Brulee: Not much to tell. I ran into a neighbor of mine (that was hooked up) in the early morning hours when I was taking out the trash cans for my building (I had just come back home from a local club). He had returned home to replenish some party materials and I was invited back up to Malibu. They had been in a studio that evening working on an album (I seem to remember something about an "ALL Star Jazz Band"), there was also a petite bass player present that may have been Italian, but I cannot remember his name. They had taken a break at the studio that evening and had gone to a local jazz club to hear some unknowns. The unknowns it turned out blew away what they had already accomplished in the studio and they were therefore in a strange mood. I assume that they went back and redid the tracks, for the better (music is like that sometimes). I have looked for this CD in the record stores recently, but never see anything like it in stock and assume that it would have been released in 78 of 79, if at all. I was always a nobody, but because of keeping odd hours and living in LA I always seemed to run into a lot of musicians and some comedians in the early morning hours. I was also always broke and excelled at "hanging out" if you know what I mean and used to walk into the Troubadour and other show venues most nights at midnight when the cover was dropped, also frequented hole in the wall restaurants and clubs that were open until 4:00 am, some of which served alcohol illegally during this time. I was as thin as a toothpick which is why I was probably invited to share some late night meals by some of these people. Musicians whether they are famous or not are generally completely worked up after they get off work and like to hang a lot. It's kind of funny in that I did not even realize who some of these people were until later on. One of them was Sly Stone who I used to play pinball with at Barney's Beanery. I asked somebody what had happened to Sly and was told that he was in jail by one of the bartenders, that was when I made the connection. I once got drunk with Richard Prior at the Improv, but did not recogize him because the pock marks on his face had been removed when they did the burn surgery. I thought that it was him, but was used to the marks on his face and figured that it was just somebody that looked and talked like him (boy was I drunk).

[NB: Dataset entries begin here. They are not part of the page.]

(* ===== verification/Mock.v ===== *)
(** * Mock: a scripted provider and sample data, on which the development's
    statements are checked at concrete inputs.

    [MockProvider] answers block lookups from a table of heights and hashes,
    and answers sends and receipt waits from scripts that are consumed in
    order; once the script of the sends is used up every send gets the
    default answer, and an empty script of receipts confirms. *)

From Stdlib Require Import ZArith Lia List.
From Stdlib.Strings Require Import Byte.
From stdpp Require Import base option list.
From S2P Require Import Prelude Types.

#[local] Open Scope Z_scope.

Record MockProvider := mkMock {
  (** the canonical chain: height and hash *)
  mock_blocks : list (Z * BlockHash);
  (** heights whose lookup fails *)
  mock_unreachable : list Z;
  mock_block_number : Result Z RpcError;
  mock_send_answers : list (Result PendingTransaction RpcError);
  mock_receipt_answers : list (Result TransactionReceipt PendingTransactionError);
  (** the requests the chain accepted, oldest first *)
  mock_accepted : list TransactionRequest;
  (** the answer to a send once the script is used up *)
  mock_send_default : Result PendingTransaction RpcError;
}.

Fixpoint mock_hash_at (blocks : list (Z * BlockHash)) (n : Z) : option BlockHash :=
  match blocks with
  | [] => None
  | (m, h) :: blocks' => if decide (m = n) then Some h else mock_hash_at blocks' n
  end.

Definition mock_get_block_by_number (p : MockProvider) (n : Z)
    : Result (option Block) RpcError :=
  if decide (n ∈ mock_unreachable p) then Err (Transport BackendGone)
  else Ok (mkBlock <$> mock_hash_at (mock_blocks p) n).

Definition mock_send (p : MockProvider) (request : TransactionRequest)
    : Result PendingTransaction RpcError * MockProvider :=
  let answer := default (mock_send_default p) (head (mock_send_answers p)) in
  (answer,
   mkMock (mock_blocks p) (mock_unreachable p) (mock_block_number p)
     (tail (mock_send_answers p)) (mock_receipt_answers p)
     (match answer with
      | Ok _ => mock_accepted p ++ [request]
      | Err _ => mock_accepted p
      end)
     (mock_send_default p)).

Definition mock_get_receipt (p : MockProvider) (transaction : PendingTransaction)
    (timeout confirmations : Z)
    : Result TransactionReceipt PendingTransactionError * MockProvider :=
  (default (Ok (mkReceipt (pending_hash transaction) true)) (head (mock_receipt_answers p)),
   mkMock (mock_blocks p) (mock_unreachable p) (mock_block_number p)
     (mock_send_answers p) (tail (mock_receipt_answers p)) (mock_accepted p)
     (mock_send_default p)).

#[export] Instance mock_provider : Provider MockProvider := {
  get_block_by_number := mock_get_block_by_number;
  get_block_number := mock_block_number;
  provider_send_transaction := mock_send;
  get_receipt := mock_get_receipt;
  try_overprovision_gas_limit := fun _ request _ => request;
}.

(** ** Sample data *)

(** The answer of a chain that accepts a send. *)
Definition accepted : Result PendingTransaction RpcError := Ok (mkPendingTransaction []).

Definition hash_H : BlockHash := replicate 32 x11.
Definition hash_H' : BlockHash := replicate 32 x22.
Definition address_A : bytes := replicate 20 xa1.
Definition address_B : bytes := replicate 20 xb2.
Definition address_C : bytes := replicate 20 xc3.

(** A row of the table at a height, with a block hash and a counter. *)
Definition sample_row (n : Z) (h : BlockHash) (counter : Z) : DbRow :=
  mkDbRow address_A address_B address_C counter 0 1000 1 n h None.

(** The same as a fetched row. *)
Definition delegation_of_sample (n : Z) (h : BlockHash) (counter : Z) : DelegationRow :=
  mkDelegationRow address_A address_B address_C counter 0 1000 1 h n None.

(** A chain with block [H] at height 100 and nothing else known. *)
Definition chain_100 : MockProvider :=
  mkMock [(100, hash_H)] [] (Ok 100) [] [] [] accepted.

(** A gateway that accepts and confirms everything. *)
Definition gateway_ok : MockProvider := mkMock [] [] (Ok 0) [] [] [] accepted.

(** A gateway that answers the sends with [answers] and the receipt waits
    with [receipts], in order. *)
Definition gateway_scripted
    (answers : list (Result PendingTransaction RpcError))
    (receipts : list (Result TransactionReceipt PendingTransactionError)) : MockProvider :=
  mkMock [] [] (Ok 0) answers receipts [] accepted.

(** The contract's answer to a delegation that is already in place. *)
Definition already_delegated : Result PendingTransaction RpcError :=
  Err (ErrorResp (mkErrorPayload 3
         (Some CoprocessorAlreadyDelegatedOrRevokedUserDecryption))).

(** A gateway on which every delegation is already in place. *)
Definition gateway_rejecting : MockProvider :=
  mkMock [] [] (Ok 0) [] [] [] already_delegated.

(** A sample request. *)
Definition sample_request : TransactionRequest :=
  mkTransactionRequest (replicate 20 xee)
    (mkCall 1 address_A address_B address_C 1000 1) None.

(** An oracle with no store fault, a notification carrying [payload] and the
    schedule [schedule]. *)
Definition oracle_of (recv : RecvOutcome) (schedule : list SchedItem) : PassOracle :=
  mkPassOracle (fun _ => false) recv schedule.

Definition sample_conf : ConfigSettings := mkConfigSettings 120 30 1 10 0.

Definition sample_op : DelegateUserDecryptOperation :=
  mkOperation (replicate 20 xee) sample_conf None.

Definition sample_world (host gateway : MockProvider) (table : list DbRow)
    (oracle : PassOracle) : World MockProvider :=
  mkWorld host gateway table oracle 0 0 [].
(** The loop state after one iteration, field by field. *)
Lemma check_step_memo host st d n :
  blocks_status (check_step host st d) !! n =
  match blocks_status st !! n with
  | Some s => Some s
  | None => if decide (block_number d = n) then Some (step_status host st d) else None
  end.
Proof.
  unfold check_step, step_status.
  destruct (blocks_status st !! block_number d) as [s|] eqn:E.
  - destruct s; simpl; destruct (blocks_status st !! n) eqn:En; try done;
      case_decide; congruence.
  - assert (forall s st', blocks_status (apply_status s d st') = blocks_status st') as ->
      by (by intros []).
    simpl. destruct (decide (block_number d = n)) as [<-|Hne].
    + by rewrite lookup_insert_eq, E.
    + rewrite lookup_insert_ne by done. by destruct (blocks_status st !! n).
Qed.

Lemma check_step_stable host st d :
  stable_delegations (check_step host st d) =
  stable_delegations st ++ (if decide (step_status host st d = Stable) then [d] else []).
Proof.
  unfold check_step, step_status.
  destruct (blocks_status st !! block_number d) as [s|]; simpl;
    [destruct s|destruct (live_status host d)]; simpl; by rewrite ?app_nil_r.
Qed.

Lemma check_step_handled host st d :
  handled_block_delegation (check_step host st d) =
  handled_block_delegation st ++
    (if decide (step_status host st d <> Unkown) then [block_hash d] else []).
Proof.
  unfold check_step, step_status.
  destruct (blocks_status st !! block_number d) as [s|]; simpl;
    [destruct s|destruct (live_status host d)]; simpl; by rewrite ?app_nil_r.
Qed.

Lemma check_step_unsure host st d :
  nb_unsure_delegations (check_step host st d) =
  (nb_unsure_delegations st + (if decide (step_status host st d = Unkown) then 1 else 0))%nat.
Proof.
  unfold check_step, step_status.
  destruct (blocks_status st !! block_number d) as [s|]; simpl;
    [destruct s|destruct (live_status host d)]; simpl; lia.
Qed.

End iteration.

(** ** The loop *)

Section loop.
Context `{Provider P} (host : P).
Implicit Types (st : CheckState) (d : DelegationRow) (n : Z).
Implicit Types (ds done : list DelegationRow).

Lemma first_status_snoc done d n :
  first_status host (done ++ [d]) n =
  match first_status host done n with
  | Some s => Some s
  | None => if decide (block_number d = n) then Some (live_status host d) else None
  end.
Proof.
  unfold first_status. rewrite first_at_app. simpl.
  destruct (first_at done n); simpl; [done|]. by case_decide.
Qed.

Lemma memo_status_app_l ds1 ds2 d :
  d ∈ ds1 -> memo_status host (ds1 ++ ds2) d = memo_status host ds1 d.
Proof.
  intros [d0 Hd0]%first_at_elem. unfold memo_status, first_status.
  by rewrite first_at_app, Hd0.
Qed.

(** A filter on the status of the loop, extended by one row. *)
Lemma filter_memo_snoc (Q : BlockStatus -> Prop) `{!forall s, Decision (Q s)} done d :
  filter (fun x => Q (memo_status host (done ++ [d]) x)) (done ++ [d]) =
  filter (fun x => Q (memo_status host done x)) done ++
    (if decide (Q (memo_status host (done ++ [d]) d)) then [d] else []).
Proof.
  rewrite filter_app. f_equal.
  apply filter_ext_elem. intros x Hx. by rewrite memo_status_app_l.
Qed.

(** The invariant of the loop after the rows [done]. *)
Record check_inv (done : list DelegationRow) (st : CheckState) : Prop := {
  inv_memo : forall n, blocks_status st !! n = first_status host done n;
  inv_stable :
    stable_delegations st = filter (fun d => memo_status host done d = Stable) done;
  inv_handled :
    handled_block_delegation st =
    block_hash <$> filter (fun d => memo_status host done d <> Unkown) done;
  inv_unsure :
    nb_unsure_delegations st =
    length (filter (fun d => memo_status host done d = Unkown) done);
}.

Lemma check_inv_init : check_inv [] check_init.
Proof. by split. Qed.

Lemma check_inv_step_status done st d :
  check_inv done st -> step_status host st d = memo_status host (done ++ [d]) d.
Proof.
  intros Hinv. unfold step_status, memo_status.
  rewrite first_status_snoc, (inv_memo _ _ Hinv), decide_True by done.
  by destruct (first_status host done (block_number d)).
Qed.

Lemma check_inv_step done st d :
  check_inv done st -> check_inv (done ++ [d]) (check_step host st d).
Proof.
  intros Hinv. pose proof (check_inv_step_status done st d Hinv) as Hs.
  split.
  - intros n. rewrite check_step_memo, first_status_snoc, (inv_memo _ _ Hinv).
    destruct (first_status host done n) eqn:E; [done|]. case_decide; [subst n|done].
    unfold step_status. by rewrite (inv_memo _ _ Hinv), E.
  - pose proof (filter_memo_snoc (fun s => s = Stable) done d) as ->%id.
    by rewrite check_step_stable, (inv_stable _ _ Hinv), Hs.
  - pose proof (filter_memo_snoc (fun s => s <> Unkown) done d) as ->%id.
    rewrite check_step_handled, fmap_app, (inv_handled _ _ Hinv), Hs. by case_decide.
  - pose proof (filter_memo_snoc (fun s => s = Unkown) done d) as ->%id.
    rewrite check_step_unsure, length_app, (inv_unsure _ _ Hinv), Hs. by case_decide.
Qed.

Lemma first_rows_snoc seen done d :
  first_rows seen (done ++ [d]) =
  first_rows seen done ++
    (if decide (block_number d ∈ seen \/ is_Some (first_at done (block_number d)))
     then [] else [d]).
Proof.
  revert seen. induction done as [|x done IH]; intros seen; simpl.
  - destruct (decide (block_number d ∈ seen)) as [Hin|Hin].
    + by rewrite decide_True by auto.
    + rewrite decide_False; [done|]. intros [?|[? [=]]]; done.
  - destruct (decide (block_number x ∈ seen)) as [Hx|Hx]; rewrite IH; simpl.
    + f_equal. apply if_decide_iff.
      destruct (decide (block_number x = block_number d)) as [<-|]; naive_solver.
    + f_equal. f_equal. apply if_decide_iff. rewrite elem_of_cons.
      destruct (decide (block_number x = block_number d)) as [<-|]; naive_solver.
Qed.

I forgot about the John Wesley Harding album, thanks. We just have the double Carnegie Hall CD and some new one (97 or 98) that my wife picked up (haven't listened to it yet). My wife can still recite the lyrics from the "Blonde on Blonde" album which are imbedded in her brain (while the best that I can do is remember the the lyrics from "I'm so Glad", by The Cream:-). PRS123: I have never seen Joni Mitchell perform, which is lame on my part as she used to play out here quite a lot.